■ Activity ■
Search the entries below. Return every line that has "nothing" in it.

■ Data for this exercise ■
┄┄┄┄┄┄

(** * Tensor columns over a numpy-like numeric engine

    A shallow embedding of [text_extensions_for_pandas/array/tensor.py]:
    the classes [TensorElement] and [TensorArray] and the operator mixin
    [TensorOpsMixin], over a model of the part of numpy they call.

    numpy arrays are handles on buffers that live in a heap, so that two
    arrays can expose the same memory (a slice is a view of its source).
    A buffer is a list of rows, each row the C-order flattening of one
    row tensor; an array exposes a list of row positions of its buffer. *)

From Stdlib Require Import ZArith List Lia Bool String.
From Stdlib Require Import Floats.PrimFloat Floats.FloatOps Floats.SpecFloat.
From stdpp Require Import base list.

Local Open Scope nat_scope.

(** ** Scalars and dtypes *)

Inductive dtype := bool_ | int64 | float64.

Inductive scalar :=
  | SBool (b : bool)
  | SInt (z : Z)
  | SFloat (f : float).

Definition dtype_of (s : scalar) : dtype :=
  match s with SBool _ => bool_ | SInt _ => int64 | SFloat _ => float64 end.

Definition dtype_eqb (a b : dtype) : bool :=
  match a, b with
  | bool_, bool_ | int64, int64 | float64, float64 => true
  | _, _ => false
  end.

(** Two's complement wrap-around of a 64-bit signed integer. *)
Definition wrap64 (z : Z) : Z := ((z + 2 ^ 63) mod 2 ^ 64 - 2 ^ 63)%Z.

Definition int64_min : Z := (- 2 ^ 63)%Z.

(** C conversion of a double to int64: truncation toward zero. NaN,
    infinities and values out of range have no defined result in C; the
    value numpy yields on x86-64 is used. *)
Definition float_to_int64 (f : float) : Z :=
  match Prim2SF f with
  | S754_zero _ => 0%Z
  | S754_finite s m e =>
      let mag := if (0 <=? e)%Z then (Z.pos m * 2 ^ e)%Z
                 else Z.shiftr (Z.pos m) (- e) in
      let v := if s then (- mag)%Z else mag in
      if ((int64_min <=? v) && (v <? 2 ^ 63))%Z then v else int64_min
  | _ => int64_min
  end.

(** Conversion of an int64 to the nearest double (ties to even). *)
Definition int64_to_float (z : Z) : float :=
  SF2Prim (binary_normalize prec emax z 0 false).

Definition to_bool (s : scalar) : bool :=
  match s with
  | SBool b => b
  | SInt z => negb (z =? 0)%Z
  | SFloat f => negb (PrimFloat.eqb f 0)
  end.

Definition to_int (s : scalar) : Z :=
  match s with
  | SBool b => if b then 1%Z else 0%Z
  | SInt z => z
  | SFloat f => float_to_int64 f
  end.

Definition to_float (s : scalar) : float :=
  match s with
  | SBool b => if b then 1%float else 0%float
  | SInt z => int64_to_float z
  | SFloat f => f
  end.

(** What storing [s] into an array of dtype [d] leaves there (numpy
    assigns with unsafe casting). *)
Definition cast (d : dtype) (s : scalar) : scalar :=
  match d with
  | bool_ => SBool (to_bool s)
  | int64 => SInt (to_int s)
  | float64 => SFloat (to_float s)
  end.

(** numpy's result type of two dtypes, on the chain bool < int64 < float64. *)
Definition promote (a b : dtype) : dtype :=
  match a, b with
  | float64, _ | _, float64 => float64
  | int64, _ | _, int64 => int64
  | bool_, bool_ => bool_
  end.

Definition NaN : scalar := SFloat nan.

(** [np.isnan] on one element. *)
Definition isnan (s : scalar) : bool :=
  match s with SFloat f => PrimFloat.is_nan f | _ => false end.

(** [np.add] on one pair of elements. *)
Definition add (x y : scalar) : scalar :=
  match promote (dtype_of x) (dtype_of y) with
  | bool_ => SBool (to_bool x || to_bool y)
  | int64 => SInt (wrap64 (to_int x + to_int y))
  | float64 => SFloat (to_float x + to_float y)
  end.

(** The additive identity of a dtype, what [np.sum] starts from. *)
Definition zero_of (d : dtype) : scalar := cast d (SInt 0).

(** ** Errors and the heap monad *)

Inductive pyerr := TypeError | ValueError | IndexError | NotImplementedError.

Inductive res (A : Type) :=
  | Ok (a : A)
  | Raise (e : pyerr).
Arguments Ok {A} a.
Arguments Raise {A} e.

(** A buffer: its rows, each the flattened tensor of one row. *)
Abbreviation buffer := (list (list scalar)).
Abbreviation heap := (list (list (list scalar))).

Definition M (A : Type) : Type := heap -> res (A * heap).

Definition ret {A} (a : A) : M A := fun h => Ok (a, h).
Definition raise {A} (e : pyerr) : M A := fun _ => Raise e.
Definition bind {A B} (m : M A) (k : A -> M B) : M B :=
  fun h => match m h with
           | Ok (a, h') => k a h'
           | Raise e => Raise e
           end.
Definition lift {A} (r : res A) : M A :=
  fun h => match r with Ok a => Ok (a, h) | Raise e => Raise e end.
Definition get_heap : M heap := fun h => Ok (h, h).

Declare Scope py_scope.
Delimit Scope py_scope with py.
Notation "x <- c ;; k" := (bind c (fun x => k))
  (at level 100, c at next level, right associativity) : py_scope.
Notation "c ;;; k" := (bind c (fun _ => k))
  (at level 100, right associativity) : py_scope.
Local Open Scope py_scope.

Definition rbind {A B} (r : res A) (k : A -> res B) : res B :=
  match r with Ok a => k a | Raise e => Raise e end.

Fixpoint rmapM {A B} (f : A -> res B) (l : list A) : res (list B) :=
  match l with
  | [] => Ok []
  | x :: l' => rbind (f x) (fun y => rbind (rmapM f l') (fun ys => Ok (y :: ys)))
  end.

(** A [for] loop over a list, for its effects. *)
Fixpoint for_each {A} (l : list A) (body : A -> M unit) : M unit :=
  match l with
  | [] => ret tt
  | x :: l' => body x ;;; for_each l' body
  end.

(** ** Arrays *)

(** The number of elements of a shape. *)
Definition prod (s : list nat) : nat := foldr Nat.mul 1 s.

(** An array of one or more dimensions: a window on buffer [base] that
    exposes the buffer rows [rows], in this order; every row has shape
    [rshape], so the array has shape [length rows :: rshape]. *)
Record ndarray := {
  base : nat;
  rows : list nat;
  rshape : list nat;
  dtype_ : dtype
}.

(** What numpy returns from a computation: a new array, or a numpy
    scalar when the result has no dimension. *)
Inductive npout :=
  | OutArr (a : ndarray)
  | OutScalar (s : scalar).

(** What a row wraps and what an operator is given: an array, the view
    [a[p]] of one row of an array of two or more dimensions, a scalar
    (which [a[p]] is when [a] has one dimension, and which owns no
    memory), or the tuple of two results that [divmod] returns. *)
Inductive npval :=
  | NArr (a : ndarray)
  | NRow (b p : nat) (rs : list nat) (d : dtype)
  | NScalar (s : scalar)
  | NPair (q r : npout).

(** The value of an array at one moment: dtype, shape, C-order elements. *)
Record tval := {
  tdtype : dtype;
  tshape : list nat;
  tdata : list scalar
}.
(** C1: the emitted code against the reference loop of the specification.
    On the sample input ([count = 0], [frac = 0x100000], so that
    [(frac >> 16) & 127 = 16]) the reference loop and the x86_64 code both
    store [a[source[16]] = 60] at [dest], but the ARM64 code, Apple build or
    not, stores [a[source[0]] = 50]: its word [0x53104ec8] is
    [ubfm w8, w22, #16, #19], which keeps bits 16..19 of [frac] only, so
    its texture index is [(frac >> 16) & 15]. *)
Theorem C1_arm64_texture_index_divergence buf base rs stk :
  load8 (ref_draw_column sample_mem 5000 1000 sample_cmap 0 0 0x100000) 5000 = 60
  /\ (exists s',
        x86_run 20 (apply_events buf (gen_events X86_64 base sample_cmap))
          (x86_call_state rs sample_mem stk 5000 1000 sample_cmap 0 0 0x100000)
        = Some (s', 20%nat)
      /\ load8 (xmem s') 5000 = 60)
  /\ (exists s',
        arm_run 21 (apply_events buf (gen_events Arm64Other base sample_cmap))
          (arm_call_state rs sample_mem stk 5000 1000 sample_cmap 0 0 0x100000)
        = Some (s', 21%nat)
      /\ load8 (amem s') 5000 = 50)
  /\ (exists s',
        arm_run 21 (apply_events buf (gen_events Arm64Apple base sample_cmap))
          (arm_call_state rs sample_mem stk 5000 1000 sample_cmap 0 0 0x100000)
        = Some (s', 21%nat)
      /\ load8 (amem s') 5000 = 50).
Proof.
  assert (Ha : 0 <= sample_cmap < 2 ^ 64) by (unfold sample_cmap; lia).
  assert (Hc : 0 <= 0 < 2 ^ 31) by lia.
  assert (Harm : exists s',
            arm_run 21 (apply_events buf (gen_events Arm64Other base sample_cmap))
              (arm_call_state rs sample_mem stk 5000 1000 sample_cmap 0 0 0x100000)
            = Some (s', 21%nat) /\ load8 (amem s') 5000 = 50).
  { destruct (arm_draw_column _ sample_cmap rs sample_mem stk 5000 1000 sample_cmap 0 0
                0x100000 0 (arm_gen_code_ok buf base sample_cmap) Ha Hc)
      as [s' [Hr [Hm _]]].
    exists s'. split; [exact Hr|]. rewrite Hm. vm_compute. reflexivity. }
  split; [vm_compute; reflexivity|].
  split; [|split; [exact Harm | rewrite apply_events_apple; exact Harm]].
  destruct (x86_draw_column _ sample_cmap rs sample_mem stk 5000 1000 sample_cmap 0 0
              0x100000 0 (x86_gen_code_ok buf base sample_cmap Ha) Ha Hc)
    as [s' [Hr [Hm _]]].
  exists s'. split; [exact Hr|]. rewrite Hm. vm_compute. reflexivity.
Qed.

(** C2: the order of the effects of one call.  A call either has no
    effect on the buffer and publishes nothing, or it writes instruction
    bytes only (inside the first 84 bytes), after which it publishes the
    entry point as its last effect.  The write-protect toggles and the
    instruction-cache invalidation of the 84 bytes written occur on the
    Apple ARM64 build only: the other ARM64 builds (and x86_64) publish
    right after the stores, with no cache invalidation. *)
Theorem C2_effects_order t st a :
  let '(st', es) := R_JIT_GenerateDrawColumn t st a in
  (es = [] /\ jit_buf st' = jit_buf st /\ jit_code st' = jit_code st
   /\ (jit_compiled_fn st' = jit_compiled_fn st \/ jit_compiled_fn st' = None))
  \/ (exists base stores,
        t <> Unsupported /\ jit_code st = Some base
        /\ forallb is_store stores = true
        /\ forallb (store_within 0 84) stores = true
        /\ jit_buf st' = apply_events (jit_buf st) stores
        /\ jit_code st' = Some base /\ R_JIT_GetDrawColumn st' = Some base
        /\ es = match t with
                | Arm64Apple =>
                    [EvWriteProtect false] ++ stores ++
                    [EvWriteProtect true; EvICacheInvalidate 0 84; EvPublish base]
                | _ => stores ++ [EvPublish base]
                end).
Proof.
  unfold R_JIT_GenerateDrawColumn.
  destruct t.
  3: destruct (jit_code st) as [base|] eqn:Hc;
     [ destruct (Z.eqb a (jit_current_colormap st) && is_set (jit_compiled_fn st));
       [ left; auto
       | right; exists base, [EvStore 0 x86_64_jit_template;
                              EvStore X86_64_COLORMAP_OFFSET (le_bytes 8 a)];
         repeat split; auto; discriminate ]
     | left; rewrite Hc; auto ].
  3: left; auto.
  all: destruct (jit_code st) as [base|] eqn:Hc;
     [ destruct (Z.eqb a (jit_current_colormap st) && is_set (jit_compiled_fn st));
       [ left; auto
       | right; exists base, (arm_stores 0 (arm_words a));
         repeat split; try discriminate ]
     | left; rewrite Hc; auto ].
Qed.

(** C3: a call with the address already baked, while an entry point is
    set, changes nothing and has no effect. *)
Theorem C3_generate_idempotent t st addr :
  t <> Unsupported -> jit_compiled_fn st <> None -> jit_current_colormap st = addr ->
  R_JIT_GenerateDrawColumn t st addr = (st, []).
Proof.
  intros Ht Hf Hc. unfold R_JIT_GenerateDrawColumn.
  destruct (jit_code st); [|destruct t; [reflexivity..|contradiction]].
  rewrite Hc, Z.eqb_refl. destruct (jit_compiled_fn st); [|contradiction].
  destruct t; [reflexivity..|contradiction].
Qed.
Lemma chars_inj s t : chars s = chars t → s = t.
Proof.
  revert t. induction s as [|c s IH]; intros [|d t] Heq; simplify_eq/=; [done|].
  f_equal. by apply IH.
Qed.

Lemma length_chars s : length (chars s) = String.length s.
Proof. induction s as [|c s IH]; [done|]. exact (f_equal S IH). Qed.

Lemma chars_of_list l : chars (String.string_of_list_ascii l) = l.
Proof. apply String.list_ascii_of_string_of_list_ascii. Qed.

(** ** Boolean quantifiers *)

Lemma forallb_Forall {A} (f : A → bool) l :
  forallb f l = true ↔ Forall (λ x, f x = true) l.
Proof. rewrite List.forallb_forall, List.Forall_forall. done. Qed.

Lemma existsb_elem {A} (f : A → bool) l :
  existsb f l = true ↔ ∃ x, x ∈ l ∧ f x = true.
Proof. rewrite List.existsb_exists. by setoid_rewrite list_elem_of_In. Qed.

(** ** Automation *)

(** Destruct the innermost [if]/[match] of the goal, keeping its equation. *)
Ltac case_all := repeat (case_match; simplify_eq/=).

(** Boolean guards of the code to propositions. *)
Ltac guards :=
  repeat match goal with
  | H : context [orb _ _ = true] |- _ => rewrite orb_true_iff in H
  | H : context [orb _ _ = false] |- _ => rewrite orb_false_iff in H
  | H : context [andb _ _ = true] |- _ => rewrite andb_true_iff in H
  | H : context [andb _ _ = false] |- _ => rewrite andb_false_iff in H
  | H : context [negb _ = true] |- _ => rewrite negb_true_iff in H
  | H : context [negb _ = false] |- _ => rewrite negb_false_iff in H
  | H : context [(_ <=? _) = true] |- _ => rewrite Z.leb_le in H
  | H : context [(_ <=? _) = false] |- _ => rewrite Z.leb_gt in H
  | H : context [(_ <? _) = true] |- _ => rewrite Z.ltb_lt in H
  | H : context [(_ <? _) = false] |- _ => rewrite Z.ltb_ge in H
  | H : context [(_ =? _) = true] |- _ => rewrite Z.eqb_eq in H
  | H : context [(_ =? _) = false] |- _ => rewrite Z.eqb_neq in H
  | H : context [bool_decide _ = true] |- _ => rewrite bool_decide_eq_true in H
  | H : context [bool_decide _ = false] |- _ => rewrite bool_decide_eq_false in H
  | H : _ ∧ _ |- _ => destruct H
  end.

(** The rules that take a computation apart; a component adds the lemma of each
    of its operations. *)
Create HintDb keeps.
#[export] Hint Constants Opaque : keeps.
#[export] Hint Resolve keeps_ret keeps_gets keeps_when keeps_if keeps_for_each : keeps.
#[export] Hint Extern 2 (keeps _ (_ ≫= _)) => (apply keeps_bind; [|intros ?]) : keeps.

Create HintDb machine.
#[export] Hint Resolve u64_range u32_range str_size_nonneg : machine.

┄┄┄┄┄┄

■ Your response ■
    effect on the buffer and publishes nothing, or it writes instruction
    set, changes nothing and has no effect. *)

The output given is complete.